Analyst Neil Saunders, managing director of GlobalData Retail, called on the company to be more clear about the reasons for Potdevin's departure and said failing to do so would cause speculation that would "ultimately harm the brand." He also called Potdevin's exit "a blow to Lululemon."
"During his tenure, Mr. Potdevin oversaw the steady expansion of Lululemon through both calm and rough periods in the athleisure market," Saunders wrote Monday. "His innovative approach and his clear sense of Lululemon's values and essence is one of the reasons the company has enjoyed continued success, even while other sporting goods brands struggle to generate growth."
Lululemon shares, which had fallen 1.5 percent during regular trading as U.S. stocks slumped overall, dropped another 3 percent after the announcement.
Under Potdevin's leadership, Lululemon has been able to shake off the blues being suffered elsewhere in the athletic clothing industry.

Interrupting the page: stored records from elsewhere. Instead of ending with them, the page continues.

(** A definition of a document. [operation] is a property of operation
    definitions only: on a fragment definition it is [undefined] ([None]). *)
Record DefinitionNode : Type := {
  kind : string;
  operation : option string;
  name_value : string;
  variableDefinitions : list VariableDefinitionNode;
  selections : list SelectionNode
}.

Record DocumentNode : Type := {
  definitions : list DefinitionNode
}.

(** [gql`op name(vars) { ... }`] for a document of one operation. *)
Definition gql (op name : string) (vars : list VariableDefinitionNode)
           (sel : list SelectionNode) : DocumentNode :=
  {| definitions :=
       [ {| kind := "OperationDefinition"; operation := Some op; name_value := name;
            variableDefinitions := vars; selections := sel |} ] |}.

(** The request a link receives ([Operation] of apollo-link). *)
Record Operation : Type := {
  query : DocumentNode;
  op_variables : jsval
}.

End GraphQL.
Export GraphQL.

(* ===================================================================== *)
(** ** Firebase users and the authentication state *)
(* ===================================================================== *)

Record User : Type := {
  uid : string;
  displayName : option string
}.

(** The three shapes of the [authState] object of [Auth.js]:
    [{ status: 'loading' }], [{ status: 'out' }] and
    [{ status: 'in', user, token }]. *)
Inductive AuthState : Type :=
| Loading
| Out
| In_ (user : User) (token : string).

(** [authState.status] *)
Definition status (a : AuthState) : string :=
  match a with
  | Loading => "loading"
  | Out => "out"
  | In_ _ _ => "in"
  end.

(** [authState.user]: [undefined] ([None]) on the shapes without the property. *)
Definition user (a : AuthState) : option User :=
  match a with
  | In_ u _ => Some u
  | _ => None
  end.

(** [authState.token] *)
Definition token (a : AuthState) : jsval :=
  match a with
  | In_ _ t => VStr t
  | _ => VUndefined
  end.

(* ===================================================================== *)
(** ** React elements *)
(* ===================================================================== *)

Module React.

(** What an [onClick] is bound to. *)
Inductive Handler : Type :=
| mutate                (* the function a [Mutation] passes to its child *)
| onSignOut             (* [signOut] of [Auth] *)
| onSignInWithGoogle.   (* [signInWithGoogle] of [Auth] *)

(** Rendered output. [Mutation] is react-apollo's component with its
    [mutation] and [variables] props and the element its child function
    returns; [AppElement] is [<App authState={...} />]. *)
Inductive Node : Type :=
| null
| Text (s : string)
| Fragment (children : list Node)
| Element (tag : string) (props : list (string * string)) (children : list Node)
| Button (onClick : Handler) (label : string)
| Mutation (mutation : DocumentNode) (variables : list (string * jsval))
           (child : Node)
| AppElement (authState : AuthState).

Brands like Nike and Under Amour have seen sales slow recently and have offered discounts. Lululemon has been focusing on developing products, like yoga pants with new fabrics that have resonated with shoppers.
Potdevin also expanded into the men's arena and has aggressively pushed its online business. In December, Lululemon had posted strong results for its fiscal third-quarter and raised its forecasts for the full year.
Before becoming CEO at Lululemon, Potdevin was president of Toms Shoes, where he spearheaded the expansion of the brand. Before that, he spent more than 15 years at Burton Snowboards in various positions, and as CEO from 2005-2010. He began his career in 1991 at French luxury goods purveyor LVMH.